Placental DNA methylation is thought to be influenced by environmental exposure. Decidual natural killer cells (dNKs) directly contact with cytotrophoblasts in the early stage of pregnancy. dNKs may affect DNA methylation of extravillous cytotrophoblasts (EVTs) directly or indirectly through their secreted soluble factors. Previously, we showed that EVT outgrowth and migration on collagen gel were restricted by exposure to dNK or dNK-derived conditioned medium (dNK-CM) (ref [1]). The aim of this study was to determine if EVT DNA methylation was altered by treating with dNK or dNK-CM. Placental explants collected from 6 first-trimester healthy pregnancy terminations were cultured on a rat collagen gel model. Outgrowth EVTs from each subject were treated with medium or concordant dNK (trapped inside of hollow fibers) or dNK-CM. EVTs were harvested after 96-hour co-culturing and underwent DNA extraction. DNA methylation was quantified using the Infinium Human Methylation 450 BeadChip, which targets over 450,000 CpG sites in the human genome.
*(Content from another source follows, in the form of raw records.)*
(* ===== verification/RedisWalQueue.v ===== *)
(** * The workers of the Redis snapshot log

    The asynchronous half of [src/checkpoint/redis_wal.go]: [Submit],
    [SubmitDelete] and [Ack] hand tasks to bounded queues, one per worker
    goroutine, without waiting; a target always goes to the same worker.  A
    schedule is any sequence of calls and of worker iterations.  The counters of
    [SnapshotWALStats] that a caller can act on are part of the state. *)

From stdpp Require Import base list gmap strings.
From Stdlib Require Import ZArith Lia.
From S2P Require Import Prelude Persist Flusher RedisWal.

Local Open Scope Z_scope.

(** ** State and operations *)

Section Wal.
(** The time to live of the configuration. *)
Context (ttl : Z).

Inductive walTask := TaskWrite (p : redisSnapshotWALPayload) | TaskAck (target : string).

Definition taskTarget (task : walTask) : string :=
  match task with
  | TaskWrite p => redisSnapshotWALPayloadTarget p
  | TaskAck target => target
  end.

(** The queues are the channels the workers read; [ws_queues] keeps them after
    [Stop], when the field of the source is cleared and the workers drain. *)
Record walState := mkWal {
  ws_queues : list (list walTask);
  ws_perWorkerCap : Z;
  ws_running : bool;
  ws_shards : Z;
  ws_redis : gmap Z redisShard;
  ws_script : list answer;
  ws_submitted : Z;
  ws_dropped : Z;
  ws_errs : Z
}.

(** A log that is started for the first time. *)
Definition Start (workerCount queueCap shards : Z) (redis : gmap Z redisShard) (script : list answer)
    : walState :=
  let perWorkerCap := Z.quot queueCap workerCount in
  mkWal (replicate (Z.to_nat workerCount) []) (if perWorkerCap <=? 0 then 1 else perWorkerCap) true
    shards redis script 0 0 0.
(** A mark that is at least as wide as the change. *)
Lemma MarkDirty_ok n id s c op c' mask :
  within mask c c' -> n + 1 < 2 ^ 64 -> state_ok n id s c op ->
  state_ok (n + 1) id (MarkDirty s mask).1 c' op
  /\ forall delivered r entry, subscription_ok id s c delivered r entry ->
     subscription_ok id (MarkDirty s mask).1 c' delivered r entry.
Proof.
  intros Hw Hn [H1 H2 H3 H0 H4]. unfold MarkDirty.
  destruct (sy_enabled s) eqn:He; last first.
  { rewrite orb_true_r. split; [split; [done|done|cbn; lia|done|cbn; congruence]|].
    intros delivered r entry. apply subscription_ok_keeps. cbn. congruence. }
  rewrite orb_false_r. destruct (Z.eqb_spec mask 0) as [-> |Hm].
  - assert (Hsame : forall q i, 0 <= i < 64 -> part q c' i = part q c i)
      by (intros q i Hi; apply Hw; [done|apply Z.bits_0]).
    split; cbn [fst].
    + split; [done|done|lia|done|]. intros p Hp _.
      destruct (H4 p Hp eq_refl) as (k & c0 & m & full & [P1 P2 P3 P4 P5 P6 P7 P8 P9]).
      exists k, c0, m, full. split; try done. intros Hg. destruct (P9 Hg) as (Q1 & Q2 & Q3).
      split_and!; [done|done|]. intros q i Hi. rewrite Hsame by done. by apply Q3.
    + intros delivered r entry. apply subscription_ok_keeps. intros _. split_and!; [done|done|].
      intros q view Hs Hf i Hi Hb. rewrite Hsame by done. by apply Hs.
  - assert (Hg : wrapu 64 (sy_dirtyGeneration s + 1) = sy_dirtyGeneration s + 1)
      by (apply wrapu_small; unfold in_u; lia).
    split; cbn [fst].
    + split; [done|done|cbn; rewrite Hg; lia|done|]. intros p Hp _.
      destruct (H4 p Hp eq_refl) as (k & c0 & m & full & [P1 P2 P3 P4 P5 P6 P7 P8 P9]).
      exists k, c0, m, full. split; cbn; rewrite ?Hg; try done; [|lia|lia].
      intros Hf. destruct (P7 Hf) as [|Hl]; [by left|right]. by apply land_lor_keeps.
    + intros delivered r entry. apply subscription_ok_keeps. intros _. split_and!; [done|done|].
      intros q view Hs Hf i Hi Hb. cbn in Hf, Hb. rewrite Z.lor_spec in Hb.
      apply orb_false_iff in Hb as [Hb1 Hb2]. rewrite Hw by done. by apply Hs.
Qed.

Lemma MarkFullDirty_ok n id s c op c' reason :
  n + 1 < 2 ^ 64 -> state_ok n id s c op ->
  state_ok (n + 1) id (MarkFullDirty s reason).1 c' op
  /\ forall delivered r entry, subscription_ok id s c delivered r entry ->
     subscription_ok id (MarkFullDirty s reason).1 c' delivered r entry.
Proof.
  intros Hn [H1 H2 H3 H0 H4]. unfold MarkFullDirty.
  destruct (sy_enabled s) eqn:He; cbn [negb fst]; last first.
  { split; [split; [done|done|cbn; lia|done|cbn; congruence]|].
    intros delivered r entry. apply subscription_ok_keeps. cbn. congruence. }
  assert (Hg : wrapu 64 (sy_dirtyGeneration s + 1) = sy_dirtyGeneration s + 1)
    by (apply wrapu_small; unfold in_u; lia).
  split.
  - split; [done|done|cbn; rewrite Hg; lia|done|]. intros p Hp _.
    destruct (H4 p Hp eq_refl) as (k & c0 & m & full & [P1 P2 P3 P4 P5 P6 P7 P8 P9]).
    exists k, c0, m, full. split; cbn; rewrite ?Hg; try done; [by left|lia|lia].
  - intros delivered r entry. apply subscription_ok_keeps. intros _. split_and!; [done|done|].
    intros q view _ Hf. done.
Qed.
Differential methylation was defined by having p<0.05 (Student's t-test) and average DNA methylation change >10% before and after treatments. Functional enrichment was assessed by gene ontology analysis with False Discovery Rate <10% defined as significantly enriched. Increased DNA methylation was observed for 360 loci and 572 loci by dNK or dNK-CM respectively, and decreased DNA methylation was shown for 62 loci and 188 loci by dNK or dNK-CM respectively. DNA methylation at 44 loci was altered by both dNK and dNK-CM. The common loci were overrepresented for associations with EVT differentiation, adhesion and migration. Examples of the relevant overlapped loci with increased DNA methylations were MYO15A and PRDM16 (PR domain zinc finger protein 16); and the overlapped loci with reduced DNA methylation were CDH9 and USP29 (ubiquitin specific protein 29). dNK but not dNK-CM reduced IL18 methylation and increased methylation on ITGAL (integrin, alpha L) and ITGB7. dNK-CM but not dNK reduced methylation of ITGAD and PCDH8 (protocadherin 8) and increased methylation of CDH4 and CDH6. DNA methylation of EVT was altered by exposure to surrounding dNK and their secreted soluble molecules. These results serve as a basis for further investigations on whether DNA methylation can mediate the changes in protein expression that influence EVT differentiation, adhesion and migration.